*Task goal*: Copy out each line from the material where the word "holds" is found.

----- Given entries

(** * Inverted index, persistent store and query engines of [collection.py]

    A shallow embedding of [src/src/collection.py]: the class [InvertedIndex]
    with [add_document], and the class [Collection] with [flush_to_mongo], the
    store readers, [read_document], [processquery_boolean] and
    [processquery_vector].

    Conventions of the embedding.
    - Python [dict]s are insertion-ordered association lists ([dict_get],
      [dict_set]): the order of [items()] decides the order of the flushed
      records and of the vector result.
    - Python [int]s are [Z].  Python [float]s are idealised as the real
      numbers [R]: [math.log] is [ln], [math.sqrt] is [sqrt], rounding is not
      modelled.
    - Methods that mutate [self] or may raise are computations of the monad
      [M St A := St -> St * result A]; the state reached when an exception is
      raised is kept, as the mutations of a Python object are.
    - The operations of the store always return: the limits of its
      encoding (8-byte integers) and its failures are not modelled.
    - The collaborators whose modules are not part of the sources
      ([document.py], [boolean_expression_parse.py]) are variables of the
      section [Engine]. *)

From Stdlib Require Import List String ZArith Bool Lia Permutation Sorted.
From Stdlib Require Import Reals Lra.
Import ListNotations.

Local Open Scope string_scope.
Local Open Scope list_scope.
Local Open Scope Z_scope.

(** ** Exceptions and the state-and-exception monad *)

Inductive exn : Type :=
| UnknownTerm (term : string)        (* get_documents_for_term *)
| UnknownDocument (doc : string)     (* get_document_L_d *)
| ZeroDivisionError                  (* int / int and float / float *)
| ValueError                         (* math.log outside its domain *)
| SyntaxError.                       (* raised by the boolean parser *)

Inductive result (A : Type) : Type :=
| Ok (a : A)
| Raise (e : exn).
Arguments Ok {A} a.
Arguments Raise {A} e.

Definition M (St A : Type) : Type := St -> St * result A.

Definition ret {St A} (a : A) : M St A := fun s => (s, Ok a).

Definition raise {St A} (e : exn) : M St A := fun s => (s, Raise e).

Definition bind {St A B} (m : M St A) (k : A -> M St B) : M St B :=
  fun s =>
    match m s with
    | (s', Ok a) => k a s'
    | (s', Raise e) => (s', Raise e)
    end.

Definition get {St} : M St St := fun s => (s, Ok s).

Definition modify {St} (f : St -> St) : M St unit := fun s => (f s, Ok tt).

Declare Scope monad_scope.
Delimit Scope monad_scope with monad.
Notation "x <- m ;; k" := (bind m (fun x => k))
  (at level 61, m at next level, right associativity) : monad_scope.
Notation "m ;;; k" := (bind m (fun _ => k))
  (at level 61, right associativity) : monad_scope.
Local Open Scope monad_scope.

(** [for x in l: acc = body(acc, x)], stopping at the first exception. *)
Fixpoint for_each {St X Acc} (body : Acc -> X -> M St Acc) (l : list X)
  (acc : Acc) : M St Acc :=
  match l with
  | [] => ret acc
  | x :: l' => acc' <- body acc x ;; for_each body l' acc'
  end.

(** ** Python dictionaries as insertion-ordered association lists *)

Section Dict.
Context {K V : Type} (eqb : K -> K -> bool).

Fixpoint dict_get (k : K) (m : list (K * V)) : option V :=
  match m with
  | [] => None
  | (k', v) :: m' => if eqb k' k then Some v else dict_get k m'
  end.

(** [m[k] = v]: an existing key keeps its position, a new key goes last. *)
Fixpoint dict_set (k : K) (v : V) (m : list (K * V)) : list (K * V) :=
  match m with
  | [] => [(k, v)]
  | (k', v') :: m' =>
      if eqb k' k then (k', v) :: m' else (k', v') :: dict_set k v m'
  end.

(** [k in m] *)
Definition dict_contains (k : K) (m : list (K * V)) : bool :=
  match dict_get k m with Some _ => true | None => false end.

Definition dict_keys (m : list (K * V)) : list K := map fst m.
End Dict.

(** Truth value of a container: [if m:] holds when [m] is not empty. *)
Definition truthy {A} (l : list A) : bool :=
  match l with [] => false | _ :: _ => true end.

(** ** Data model *)

Definition Term : Type := string.

(** Modelled from the spec: [document.py] is not part of the sources.  A
    document is "identified by an opaque, globally unique location string"
    and two documents are the same entity iff their locations are equal; the
    only attribute [collection.py] reads is [location]. *)
Record Document : Type := mkDocument { location : string }.

Definition Document_eqb (d1 d2 : Document) : bool :=
  String.eqb (location d1) (location d2).

(** [class InvertedIndex(defaultdict)] with default factory [dict]:
    term -> (document -> count). *)
Definition InvertedIndex : Type := list (Term * list (Document * Z)).

(** The two MongoDB collections named by [mongo_collections]:
    ['invertedIndex'] holds records [{'term': t, 'docs': [{'doc', 'count'}]}],
    ['documents'] holds records [{'doc': location, 'L_d': norm}]. *)
Record MongoDb : Type := mkMongoDb {
  coll_invertedIndex : list (Term * list (string * Z));
  coll_documents : list (string * R)
}.
Lemma C7_witness :
  field_value (unify_status [("deviceID", JStr ""); ("power", JFloat 125 (-1))] "bitaxe-a")
    "deviceID" = Some na /\
  field_value (unify_status [("deviceID", JStr ""); ("power", JFloat 125 (-1))] "bitaxe-a")
    "power" = Some (JFloat 125 (-1)).
Proof.
  split.
  - exact (C7_default_when_unresolved_or_falsy
             [("deviceID", JStr ""); ("power", JFloat 125 (-1))]
             "bitaxe-a" "deviceID" ["deviceID"] na
             eq_refl (or_intror (or_introl eq_refl))).
  - exact (C7_default_when_unresolved_or_falsy
             [("deviceID", JStr ""); ("power", JFloat 125 (-1))]
             "bitaxe-a" "power" ["power"] f00
             eq_refl (or_intror (or_intror (or_intror (or_intror (or_introl eq_refl)))))).
Defined.

(** ** C8 and C9 *)

Section Stale.
Context (now_check : string -> Z).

----------

*Result*:
(** Truth value of a container: [if m:] holds when [m] is not empty. *)
    ['invertedIndex'] holds records [{'term': t, 'docs': [{'doc', 'count'}]}],
    ['documents'] holds records [{'doc': location, 'L_d': norm}]. *)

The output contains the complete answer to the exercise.